<<<<
Lemma last_from_snoc {A : Type} (n : Z) (l : list A) (a : A) :
  (1 <= n)%Z -> exists front, last_from n (l ++ [a]) = front ++ [a].
Proof.
  intros Hn. unfold last_from.
  destruct (0 <? n)%Z eqn:E; [|apply Z.ltb_ge in E; lia].
  rewrite length_app. cbn [length].
  replace (length l + 1 - Z.to_nat n)%nat
    with (length l - (Z.to_nat n - 1))%nat by lia.
  rewrite skipn_app.
  replace (length l - (Z.to_nat n - 1) - length l)%nat with 0%nat by lia.
  cbn [skipn]. eauto.
Qed.

(** [get_session] on a service within its limits. *)
Lemma get_session_spec (self : SessionService) (sid : string) :
  (1 <= max_sessions self)%Z -> within_limits self ->
  exists session self',
    get_session self sid = Ok (session, self')
    /\ within_limits self'
    /\ max_turns self' = max_turns self
    /\ max_sessions self' = max_sessions self
    /\ assoc sid (_sessions self') = Some session
    /\ turns session = stored_turns self sid
    /\ (forall k ctx, k <> sid -> assoc k (_sessions self') = Some ctx ->
                      assoc k (_sessions self) = Some ctx).
Proof.
  intros Hms (Hnd & Hlen & Hturns). unfold get_session, stored_turns.
  destruct (assoc sid (_sessions self)) as [session|] eqn:Ha.
  - exists session. eexists. split; [reflexivity|].
    unfold with_sessions; cbn [_sessions max_turns max_sessions].
    split; [|split; [reflexivity|split; [reflexivity|]]].
    + unfold within_limits, with_sessions. cbn [_sessions max_turns max_sessions].
      split; [|split].
      * rewrite map_app. cbn [map fst]. apply NoDup_ListNoDup, NoDup_app.
        split; [|split].
        -- apply NoDup_ListNoDup, NoDup_del_item, Hnd.
        -- intros k Hk Hk'. apply list_elem_of_In in Hk.
           apply list_elem_of_In in Hk'. destruct Hk' as [<-|[]].
           now apply del_item_not_key in Hk.
        -- apply NoDup_ListNoDup. repeat constructor. intros [].
      * rewrite length_app. cbn [length].
        pose proof (length_del_item_present sid session _ Ha). lia.
      * intros Hmt. apply Forall_app. split.
        -- apply Forall_del_item, Hturns, Hmt.
        -- constructor; [|constructor].
           apply (proj1 (List.Forall_forall _ _) (Hturns Hmt) (sid, session)).
           now apply assoc_In.
    + split; [apply assoc_app_new, assoc_del_item_same|].
      split; [reflexivity|].
      intros k ctx Hne H. rewrite assoc_app_other, assoc_del_item_other in H; auto.
  - unfold _add_session.
    assert (Hfresh : forall d, (forall k, In k (map fst d) -> In k (map fst (_sessions self))) ->
              set_item sid {| session_id := sid; turns := [] |} d
              = d ++ [(sid, {| session_id := sid; turns := [] |})]).
    { intros d Hd. unfold set_item. rewrite assoc_has_key.
      destruct (assoc sid d) eqn:E; [|reflexivity].
      exfalso. apply assoc_In in E. apply (proj1 (assoc_None_keys _ _) Ha), Hd.
      now apply (in_map fst) in E. }
    destruct (max_sessions self <=? Z.of_nat (length (_sessions self)))%Z eqn:Hfull.
    + apply Z.leb_le in Hfull.
      destruct (_sessions self) as [|[k0 v0] rest] eqn:Hd; [cbn in Hfull; lia|].
      cbn [bind]. rewrite Hfresh by (intros k Hk; now right).
      eexists. eexists. split; [reflexivity|].
      unfold with_sessions; cbn [_sessions max_turns max_sessions].
      cbn [map fst length] in *. apply List.NoDup_cons_iff in Hnd as [Hk0 Hnd].
      split; [|split; [reflexivity|split; [reflexivity|]]].
      * unfold within_limits, with_sessions. cbn [_sessions max_turns max_sessions].
        split; [|split].
        -- rewrite map_app. cbn [map fst]. apply NoDup_ListNoDup, NoDup_app.
           split; [now apply NoDup_ListNoDup|split].
           ++ intros k Hk Hk'. apply list_elem_of_In in Hk.
              apply list_elem_of_In in Hk'. destruct Hk' as [<-|[]].
              apply (proj1 (assoc_None_keys _ _) Ha). now right.
           ++ apply NoDup_ListNoDup. repeat constructor. intros [].
        -- rewrite length_app. cbn [length]. lia.
        -- intros Hmt. apply Forall_app. split.
           ++ now apply Forall_inv_tail in Hturns.
           ++ constructor; [cbn; lia|constructor].
      * split; [apply assoc_app_new|].
        { apply assoc_None_keys. intros Hin.
          apply (proj1 (assoc_None_keys _ _) Ha). now right. }
        split; [reflexivity|].
        intros k ctx Hne H. rewrite assoc_app_other in H by exact Hne.
        cbn [assoc]. destruct (String.eqb k k0) eqn:E; [|exact H].
        apply String.eqb_eq in E. subst k0. exfalso. apply Hk0.
        apply assoc_In in H. now apply (in_map fst) in H.
    + apply Z.leb_gt in Hfull. cbn [bind]. rewrite Hfresh by auto.
      eexists. eexists. split; [reflexivity|].
      unfold with_sessions; cbn [_sessions max_turns max_sessions].
      split; [|split; [reflexivity|split; [reflexivity|]]].
      * unfold within_limits, with_sessions. cbn [_sessions max_turns max_sessions].
        split; [|split].
        -- rewrite map_app. cbn [map fst]. apply NoDup_ListNoDup, NoDup_app.
           split; [now apply NoDup_ListNoDup|split].
           ++ intros k Hk Hk'. apply list_elem_of_In in Hk.
              apply list_elem_of_In in Hk'. destruct Hk' as [<-|[]].
              now apply (proj1 (assoc_None_keys _ _) Ha).
           ++ apply NoDup_ListNoDup. repeat constructor. intros [].
        -- rewrite length_app. cbn [length]. lia.
        -- intros Hmt. apply Forall_app. split; [auto|].
           constructor; [cbn; lia|constructor].
      * split; [now apply assoc_app_new|].
        split; [reflexivity|].
        intros k ctx Hne H. now rewrite assoc_app_other in H.
Qed.
(** One pass of the loop body: the three tests amount to [row_verdict]. *)
Lemma float_verify_rows_step (A : Binary64.ndarray)
    (b possible_sol : list float) (i : nat) (sign : string)
    (rest : list string) :
  Binary64.well_formed A ->
  Binary64.ncols A = length possible_sol ->
  i < length (Binary64.rows A) ->
  i < length b ->
  Binary64.verify_rows inner A b possible_sol i (sign :: rest) =
  if Binary64.row_verdict sign
       (inner (nth i (Binary64.rows A) []) possible_sol) (nth i b 0%float)
  then Binary64.verify_rows inner A b possible_sol (S i) rest
  else Return false.
Proof.
  intros Hwf Hcols Hrow Hb. cbn [Binary64.verify_rows].
  unfold Binary64.row. rewrite (getitem_nth _ _ [] Hrow). cbn [obind].
  rewrite float_dot_inner
    by (rewrite (float_row_length _ _ Hwf Hrow); exact Hcols).
  cbn [obind]. rewrite (getitem_nth _ _ 0%float Hb).
  unfold Binary64.row_verdict.
  destruct (String.eqb_spec sign "<=") as [-> | _]; cbn [obind].
  - destruct (_ <? _)%float; reflexivity.
  - destruct (String.eqb_spec sign ">=") as [-> | _]; cbn [obind].
    + destruct (_ <? _)%float; reflexivity.
    + destruct (String.eqb_spec sign "=") as [-> | _]; cbn [obind].
      * destruct (Binary64.isclose _ _); reflexivity.
      * reflexivity.
Qed.

Lemma float_verify_rows_verdicts (A : Binary64.ndarray)
    (b possible_sol : list float) (rest done : list string) :
  Binary64.well_formed A ->
  Binary64.ncols A = length possible_sol ->
  length done + length rest <= length (Binary64.rows A) ->
  length done + length rest <= length b ->
  Binary64.verify_rows inner A b possible_sol (length done) rest =
  Return (forallb (Binary64.row_verdict_at inner A b (done ++ rest)
                     possible_sol)
            (seq (length done) (length rest))).
Proof.
  intros Hwf Hcols. revert done.
  induction rest as [|sign rest IH]; intros done Hrows Hb.
  - reflexivity.
  - cbn [length] in Hrows, Hb.
    rewrite float_verify_rows_step by (assumption || lia).
    cbn [length seq forallb].
    unfold Binary64.row_verdict_at at 1. rewrite nth_middle.
    destruct (Binary64.row_verdict sign _ _); cbn [andb]; [|reflexivity].
    specialize (IH (done ++ [sign])%list).
    rewrite length_app, <- app_assoc in IH. cbn [length app] in IH.
    rewrite Nat.add_1_r in IH. apply IH; lia.
Qed.

(** With matching dimensions the check returns, and returns the
    conjunction of the row verdicts. *)
Lemma float_verify_feasibility_verdicts (A : Binary64.ndarray)
    (b : list float) (constraint_signs : list string)
    (possible_sol : list float) :
  Binary64.matching_dimensions A b constraint_signs possible_sol ->
  Binary64.verify_feasibility inner A b constraint_signs possible_sol =
  Return (forallb (Binary64.row_verdict_at inner A b constraint_signs
                     possible_sol)
            (seq 0 (length constraint_signs))).
Proof.
  intros (Hwf & Hrows & Hsigns & Hcols).
  unfold Binary64.verify_feasibility.
  apply (float_verify_rows_verdicts A b possible_sol constraint_signs []
           Hwf Hcols).
  - destruct Hwf as [Hlen _]. cbn [length]. lia.
  - cbn [length]. lia.
Qed.

(** A property of row [i], read by index. *)
Lemma row_has_at (holds : string -> float -> float -> Prop)
    (A : Binary64.ndarray) (b : list float) (constraint_signs : list string)
    (possible_sol : list float) (i : nat) :
  Binary64.matching_dimensions A b constraint_signs possible_sol ->
  i < length constraint_signs ->
  Binary64.row_has inner holds A b constraint_signs possible_sol i <->
  holds (nth i constraint_signs "")
    (inner (nth i (Binary64.rows A) []) possible_sol) (nth i b 0%float).
Proof.
  intros (Hwf & Hrows & Hsigns & Hcols) Hi.
  assert (Hrow : i < length (Binary64.rows A)) by (destruct Hwf; lia).
  assert (Hb : i < length b) by lia.
  assert (Hdot : Binary64.dot inner (nth i (Binary64.rows A) []) possible_sol
                 = Return (inner (nth i (Binary64.rows A) []) possible_sol)).
  { apply float_dot_inner. rewrite (float_row_length _ _ Hwf Hrow).
    exact Hcols. }
  unfold Binary64.row_has, Binary64.row.
  rewrite (getitem_nth _ _ [] Hrow), (getitem_nth _ _ "" Hi),
    (getitem_nth _ _ 0%float Hb).
  split.
  - intros (r & sign & rhs_i & lhs & Hr & Hs & Hrhs & Hlhs & Hrel).
    injection Hr as <-. injection Hs as <-. injection Hrhs as <-.
    rewrite Hdot in Hlhs. injection Hlhs as <-. exact Hrel.
  - intro Hrel. do 4 eexists.
    repeat (split; [reflexivity || exact Hdot|]). exact Hrel.
Qed.

(** The verdict on row [i] says that no test fires on it. *)
Lemma row_passes_verdict (A : Binary64.ndarray) (b : list float)
    (constraint_signs : list string) (possible_sol : list float) (i : nat) :
  Binary64.matching_dimensions A b constraint_signs possible_sol ->
  i < length constraint_signs ->
  Binary64.row_passes inner A b constraint_signs possible_sol i <->
  Binary64.row_verdict_at inner A b constraint_signs possible_sol i = true.
Proof.
  intros Hdim Hi. unfold Binary64.row_passes.
  rewrite (row_has_at _ _ _ _ _ _ Hdim Hi).
  unfold Binary64.row_verdict_at. symmetry. apply row_verdict_no_test_fires.
Qed.

Lemma verdicts_iff_rows_pass (A : Binary64.ndarray) (b : list float)
    (constraint_signs : list string) (possible_sol : list float) :
  Binary64.matching_dimensions A b constraint_signs possible_sol ->
  forallb (Binary64.row_verdict_at inner A b constraint_signs possible_sol)
    (seq 0 (length constraint_signs)) = true <->
  forall i, i < length constraint_signs ->
    Binary64.row_passes inner A b constraint_signs possible_sol i.
Proof.
  intro Hdim. rewrite forallb_forall. split; intros H i Hi.
  - apply (row_passes_verdict _ _ _ _ _ Hdim Hi). apply H, in_seq. lia.
  - apply in_seq in Hi. assert (Hlt : i < length constraint_signs) by lia.
    apply (row_passes_verdict _ _ _ _ _ Hdim Hlt). apply H, Hlt.
Qed.

(** ** The feasibility check: claims C2 and C10 *)


(** C10. With matching dimensions the feasibility check returns a boolean
    for any list of relation symbols, never an exception.  A row whose
    symbol is outside [<=], [>=], [=] matches none of the three tests and
    passes: the verdict is [true] exactly when no test fires on the rows
    whose symbol is one of the three. *)
Theorem verify_feasibility_skips_unknown_signs (A : Binary64.ndarray)
    (b : list float) (constraint_signs : list string)
    (possible_sol : list float) :
  Binary64.matching_dimensions A b constraint_signs possible_sol ->
  exists verdict : bool,
    Binary64.verify_feasibility inner A b constraint_signs possible_sol =
      Return verdict /\
    (forall i, i < length constraint_signs ->
       ~ valid_sign (nth i constraint_signs "") ->
       Binary64.row_passes inner A b constraint_signs possible_sol i) /\
    (verdict = true <->
     forall i, i < length constraint_signs ->
       valid_sign (nth i constraint_signs "") ->
       Binary64.row_passes inner A b constraint_signs possible_sol i).
Proof.
  intro Hdim.
  pose proof (verdicts_iff_rows_pass A b constraint_signs possible_sol Hdim)
    as Hiff.
  assert (Hunknown : forall i, i < length constraint_signs ->
            ~ valid_sign (nth i constraint_signs "") ->
            Binary64.row_passes inner A b constraint_signs possible_sol i).
  { intros i Hi Hnot. unfold Binary64.row_passes.
    apply (row_has_at _ _ _ _ _ _ Hdim Hi).
    unfold valid_sign in Hnot.
    repeat split; intro Hsign; exfalso; apply Hnot; auto. }
  eexists. split; [apply float_verify_feasibility_verdicts, Hdim|].
  split; [exact Hunknown|]. rewrite Hiff.
  split; intros H i Hi; [intros _; apply H, Hi|].
  destruct (valid_sign_dec (nth i constraint_signs "")) as [Hvalid | Hnot].
  - apply H; assumption.
  - apply Hunknown; assumption.
Qed.

(** ** The optimality check: claim C4 *)

(** C4, amended. For points and vectors of matching dimensions the
    optimality check returns
    [primalObjectiveValue = dot(objective, primalPoint)],
    [dualObjectiveValue = dot(rhs, dualPoint)] and
    [isOptimal = np.isclose] of the two.  When both values are finite,
    [isOptimal] is [true] exactly when their distance is within the
    tolerance [atol + rtol * |dualObjectiveValue|] and [false] exactly
    when the distance exceeds it; when a value is infinite or NaN,
    [isOptimal] is [true] exactly when the two are equal. *)
Theorem check_optimality_isclose_report
    (primal_sol dual_sol c b : list float) :
  length c = length primal_sol ->
  length b = length dual_sol ->
  exists (is_optimal : bool) (primal_obj_value dual_obj_value : float),
    Binary64.check_optimality inner primal_sol dual_sol c b =
      Return (is_optimal, primal_obj_value, dual_obj_value) /\
    Binary64.dot inner c primal_sol = Return primal_obj_value /\
    Binary64.dot inner b dual_sol = Return dual_obj_value /\
    is_optimal = Binary64.isclose primal_obj_value dual_obj_value /\
    (is_finite primal_obj_value = true ->
     is_finite dual_obj_value = true ->
     (is_optimal = true <->
      (abs (primal_obj_value - dual_obj_value) <=?
       Binary64.tolerance dual_obj_value)%float = true) /\
     (is_optimal = false <->
      (Binary64.tolerance dual_obj_value <?
       abs (primal_obj_value - dual_obj_value))%float = true)) /\
    (is_finite primal_obj_value && is_finite dual_obj_value = false ->
     is_optimal = (primal_obj_value =? dual_obj_value)%float).
Proof.
  intros Hc Hb.
  exists (Binary64.isclose (inner c primal_sol) (inner b dual_sol)),
    (inner c primal_sol), (inner b dual_sol).
  unfold Binary64.check_optimality.
  rewrite (float_dot_inner _ _ Hc), (float_dot_inner _ _ Hb). cbn [obind].
  repeat (split; [reflexivity|]). split.
  - intros Hp Hd. unfold Binary64.isclose. rewrite Hp, Hd. cbn [andb].
    unfold Binary64.within_tol. split; [reflexivity|].
    apply leb_false_ltb;
      [apply distance_not_nan; assumption | apply tolerance_not_nan, Hd].
  - intro Hnot. unfold Binary64.isclose. rewrite Hnot. reflexivity.
Qed.

End Binary64Checks.

(** ** Where the claims as stated fail *)


(** C4 as stated fails on equal infinities: [1e308 * 10] and
    [1e308 * 100] both overflow to [+inf], [np.isclose] answers [true],
    and the distance of the two values is NaN, which is within no
    tolerance. *)
Lemma check_optimality_equal_infinities :
  Binary64.check_optimality Binary64.inner_sequential
    [10]%float [100]%float [Binary64.huge] [Binary64.huge] =
    Return (true, infinity, infinity) /\
  (abs (infinity - infinity) <=? Binary64.tolerance infinity)%float = false.
Proof. split; vm_compute; reflexivity. Qed.

(** ** The amended claims at concrete inputs *)


Lemma verify_feasibility_skips_unknown_signs_witness :
  Binary64.verify_feasibility Binary64.inner_sequential
    Binary64.unknown_sign_A [1]%float ["!="] [5]%float = Return true.
Proof.
  destruct (verify_feasibility_skips_unknown_signs Binary64.inner_sequential
              Binary64.unknown_sign_A [1]%float ["!="] [5]%float)
    as (verdict & Hcheck & _ & Hiff).
  - repeat split; try reflexivity. repeat constructor.
  - rewrite Hcheck. f_equal. apply Hiff. intros i Hi Hvalid.
    cbn in Hi. assert (i = 0) as -> by lia.
    destruct Hvalid as [H | [H | H]]; discriminate H.
Defined.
>>>>
• _Exercise_
Take the lines from the first line of the records through the line holding "stored_turns self sid", both included, and please reproduce them exactly with nothing added.

• _Result below_
Lemma last_from_snoc {A : Type} (n : Z) (l : list A) (a : A) :
  (1 <= n)%Z -> exists front, last_from n (l ++ [a]) = front ++ [a].
Proof.
  intros Hn. unfold last_from.
  destruct (0 <? n)%Z eqn:E; [|apply Z.ltb_ge in E; lia].
  rewrite length_app. cbn [length].
  replace (length l + 1 - Z.to_nat n)%nat
    with (length l - (Z.to_nat n - 1))%nat by lia.
  rewrite skipn_app.
  replace (length l - (Z.to_nat n - 1) - length l)%nat with 0%nat by lia.
  cbn [skipn]. eauto.
Qed.

(** [get_session] on a service within its limits. *)
Lemma get_session_spec (self : SessionService) (sid : string) :
  (1 <= max_sessions self)%Z -> within_limits self ->
  exists session self',
    get_session self sid = Ok (session, self')
    /\ within_limits self'
    /\ max_turns self' = max_turns self
    /\ max_sessions self' = max_sessions self
    /\ assoc sid (_sessions self') = Some session
    /\ turns session = stored_turns self sid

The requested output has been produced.